Starting with the first line and ending with the one that holds "Definition is_oid (v", retype the entries exactly.

Segment Start: DATASET RECORDS

(** [ObjectId(s)] for a valid [s]: the bytes that [bytes.fromhex] read.
    They remember neither the case of the digits nor the white space, and
    they are fewer than twelve when the text held white space. *)
Definition ObjectId_of_str (s : string) : ObjectId :=
  mkOid (default EmptyString (fromhex s)).

(** A text of exactly 24 hexadecimal digits: what [str] prints for an
    identifier of twelve bytes, up to the case of the letters. *)
Definition hex24 (s : string) : bool :=
  (String.length s =? 24)%nat && str_forall is_hex_digit s.

(** ** Python / BSON values *)

Inductive value : Type :=
| VNone
| VBool (b : bool)
| VInt (z : Z)
| VFloat (f : float)
| VStr (s : string)
| VOid (o : ObjectId)
| VDate (t : Z)
| VUrl (u : string)
| VList (l : list value)
| VDict (d : gmap string value).

(** A Python [dict] keyed by strings. *)
Abbreviation dict := (gmap string value).

Definition is_oid (v : value) : bool :=
  match v with VOid _ => true | _ => false end.

Definition value_is_str (v : value) (s : string) : bool :=
  match v with VStr t => str_eqb t s | _ => false end.

(** Truth value of an object, as [if x:] and [x and y] test it. *)
Definition py_truthy (v : value) : bool :=
  match v with
  | VNone => false
  | VBool b => b
  | VInt z => negb (z =? 0)%Z
  | VFloat f => negb (PrimFloat.eqb f 0%float)
  | VStr s => negb (str_eqb s "")
  | VOid _ => true
  | VDate _ => true
  | VUrl _ => true
  | VList l => match l with [] => false | _ => true end
  | VDict d => match map_to_list d with [] => false | _ => true end
  end.

Definition opt_truthy (o : option value) : bool :=
  match o with Some v => py_truthy v | None => false end.

(** [raw_id_free v]: no storage-native identifier occurs anywhere in [v]. *)
Fixpoint raw_id_free (v : value) : bool :=
  match v with
  | VOid _ => false
  | VList l => forallb raw_id_free l
  | VDict d => map_fold (fun _ x acc => raw_id_free x && acc) true d
  | _ => true
  end.

(** ** Exceptions *)

Inductive exception : Type :=
| HTTPException (status_code : Z) (detail : string)
| ValidationError (model : string)
| KeyError (key : string)
| TypeError
| ValueError
| OperationFailure
| RequestValidationError
| InvalidDocument
| OverflowError
| Unmodelled (what : string).

Abbreviation result A := (sum exception A).

(** ** The document store *)

(** A stored document: MongoDB gives every document an [_id]; in this
    application every one is a driver-generated ObjectId. *)
Record Document := mkDoc { doc_id : ObjectId; doc_body : dict }.

(** The dictionary the driver hands to Python for a stored document. *)
Definition to_dict (d : Document) : dict :=
  <["_id" := VOid (doc_id d)]> (doc_body d).

Abbreviation Store := (gmap string (list Document)).

(** [db[name]]: a collection that was never written to is empty. *)
Definition coll (st : Store) (name : string) : list Document :=
  default [] (st !! name).

(** ** State and exceptions

    A handler reads and writes the database and either returns or raises.
    What it wrote before raising stays written: there is no transaction. *)

Definition M (A : Type) : Type := Store -> Store * result A.

#[global] Instance M_ret : MRet M := fun A x st => (st, inr x).

#[global] Instance M_bind : MBind M := fun A B f m st =>
  match m st with
  | (st', inl e) => (st', inl e)
  | (st', inr x) => f x st'
  end.

Definition raise {A : Type} (e : exception) : M A := fun st => (st, inl e).

Definition lift {A : Type} (r : result A) : M A := fun st => (st, r).

(** [d[k]] *)
Definition getitem (d : dict) (k : string) : result value :=
  match d !! k with Some v => inr v | None => inl (KeyError k) end.

(** ** Regular expressions of the server

    The fragment of PCRE that is modelled: literal characters, [.], a
    postfix [*] on either, and the assertions [^] and [$].  A pattern that
    uses anything else is outside the model. *)

Inductive ratom : Type := RChar (c : ascii) | RAny.

Inductive ritem : Type :=
| RBol
| REol
| ROne (a : ratom)
| RStar (a : ratom).

Definition newline : ascii := ascii_of_N 10.

Definition ascii_eqb (a b : ascii) : bool := bool_decide (a = b).

(** The characters that are not read as themselves: those PCRE gives a
    meaning of their own, and NUL, which the server refuses in a pattern. *)
Definition is_meta (c : ascii) : bool :=
  ascii_eqb c (ascii_of_N 0)
  || existsb (ascii_eqb c) (list_ascii_of_string "\^$.|?*+()[]{}").

Fixpoint regex_parse (p : list ascii) : option (list ritem) :=
  match p with
  | [] => Some []
  | c :: rest =>
    if ascii_eqb c "^"%char then cons RBol <$> regex_parse rest
    else if ascii_eqb c "$"%char then cons REol <$> regex_parse rest
    else
      let atom :=
        if ascii_eqb c "."%char then Some RAny
        else if is_meta c then None
        else Some (RChar c) in
      match atom with
      | None => None
      | Some a =>
        match rest with
        | s :: rest' =>
          if ascii_eqb s "*"%char then cons (RStar a) <$> regex_parse rest'
          else cons (ROne a) <$> regex_parse rest
        | [] => Some [ROne a]
        end
      end
  end.

Definition atom_matches (icase : bool) (a : ratom) (c : ascii) : bool :=
  match a with
  | RAny => negb (ascii_eqb c newline)
  | RChar x =>
    if icase then ascii_eqb (ascii_lower x) (ascii_lower c) else ascii_eqb x c
  end.

(** [$] holds at the very end and before a final newline. *)
Definition at_end (text : list ascii) : bool :=
  match text with
  | [] => true
  | [c] => ascii_eqb c newline
  | _ => false
  end.

Fixpoint match_here (icase : bool) (items : list ritem) (at_start : bool)
    (text : list ascii) {struct items} : bool :=
  match items with
  | [] => true
  | RBol :: r => at_start && match_here icase r at_start text
  | REol :: r => at_end text && match_here icase r at_start text
  | ROne a :: r =>
    match text with
    | c :: t => atom_matches icase a c && match_here icase r false t
    | [] => false
    end
  | RStar a :: r =>
    (fix star (text : list ascii) (at_start : bool) {struct text} : bool :=
       match_here icase r at_start text
       || match text with
          | c :: t => atom_matches icase a c && star t false
          | [] => false
          end) text at_start
  end.

(** An unanchored search: a match may start at any position. *)
Fixpoint search_from (icase : bool) (items : list ritem) (at_start : bool)
    (text : list ascii) : bool :=
  match_here icase items at_start text
  || match text with
     | _ :: t => search_from icase items false t
     | [] => false
     end.

Definition regex_search (icase : bool) (items : list ritem) (text : string) : bool :=
  search_from icase items true (list_ascii_of_string text).

(** ** Queries of the server *)

Inductive cond : Type :=
| CEq (v : value)
| CRegex (pattern options : string).

(** A filter document: a field path with its condition, or [$or] over
    single-field alternatives.  The entries of a filter are conjoined. *)
Inductive clause : Type :=
| Field (path : list string) (c : cond)
| Or (alts : list (list string * cond)).

Inductive ccond : Type :=
| KEq (v : value)
| KRegex (icase : bool) (items : list ritem).

Inductive cclause : Type :=
| KField (path : list string) (c : ccond)
| KOr (alts : list (list string * ccond)).

Definition compile_cond (c : cond) : result ccond :=
  match c with
  | CEq v => inr (KEq v)
  | CRegex p o =>
    if negb (str_eqb o "" || str_eqb o "i") then inl (Unmodelled "regex options")
    else
      match regex_parse (list_ascii_of_string p) with
      | Some items => inr (KRegex (str_eqb o "i") items)
      | None => inl (Unmodelled "regex syntax")
      end
  end.

Fixpoint compile_alts (alts : list (list string * cond))
    : result (list (list string * ccond)) :=
  match alts with
  | [] => inr []
  | (p, c) :: r =>
    match compile_cond c, compile_alts r with
    | inl e, _ => inl e
    | _, inl e => inl e
    | inr k, inr ks => inr ((p, k) :: ks)
    end
  end.

Definition compile_clause (c : clause) : result cclause :=
  match c with
  | Field p c =>
    match compile_cond c with inl e => inl e | inr k => inr (KField p k) end
  | Or alts =>
    match compile_alts alts with inl e => inl e | inr ks => inr (KOr ks) end
  end.

Fixpoint compile_filter (f : list clause) : result (list cclause) :=
  match f with
  | [] => inr []
  | c :: r =>
    match compile_clause c, compile_filter r with
    | inl e, _ => inl e
    | _, inl e => inl e
    | inr k, inr ks => inr (k :: ks)
    end
  end.

(** Equality of a stored value with the operand of a filter.  The filters
    of main.py carry strings and ObjectIds only. *)
Definition bson_eqb (a b : value) : bool :=
  match a, b with
  | VNone, VNone => true
  | VBool x, VBool y => bool_decide (x = y)
  | VInt x, VInt y => bool_decide (x = y)
  | VStr x, VStr y => str_eqb x y
  | VOid x, VOid y => bool_decide (x = y)
  | VDate x, VDate y => bool_decide (x = y)
  | _, _ => false
  end.

(** The values a dotted path reaches; an array on the way is searched
    element by element. *)
Fixpoint path_values (path : list string) (v : value) : list value :=
  match path with
  | [] => [v]
  | k :: rest =>
    let step (x : value) :=
      match x with
      | VDict d =>
        match d !! k with Some y => path_values rest y | None => [] end
      | _ => []
      end in
    match v with
    | VList l => flat_map step l
    | _ => step v
    end
  end.

(** A condition holds of a value, or of some element when it is an array. *)
Definition holds_scalar (c : ccond) (y : value) : bool :=
  match c with
  | KEq v => bson_eqb y v
  | KRegex icase items =>
    match y with VStr s => regex_search icase items s | _ => false end
  end.

Definition holds (c : ccond) (y : value) : bool :=
  holds_scalar c y
  || match y with VList l => existsb (holds_scalar c) l | _ => false end.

Segment End: DATASET RECORDS

» **SOLUTION**:
(** [ObjectId(s)] for a valid [s]: the bytes that [bytes.fromhex] read.
    They remember neither the case of the digits nor the white space, and
    they are fewer than twelve when the text held white space. *)
Definition ObjectId_of_str (s : string) : ObjectId :=
  mkOid (default EmptyString (fromhex s)).

(** A text of exactly 24 hexadecimal digits: what [str] prints for an
    identifier of twelve bytes, up to the case of the letters. *)
Definition hex24 (s : string) : bool :=
  (String.length s =? 24)%nat && str_forall is_hex_digit s.

(** ** Python / BSON values *)

Inductive value : Type :=
| VNone
| VBool (b : bool)
| VInt (z : Z)
| VFloat (f : float)
| VStr (s : string)
| VOid (o : ObjectId)
| VDate (t : Z)
| VUrl (u : string)
| VList (l : list value)
| VDict (d : gmap string value).

(** A Python [dict] keyed by strings. *)
Abbreviation dict := (gmap string value).

Definition is_oid (v : value) : bool :=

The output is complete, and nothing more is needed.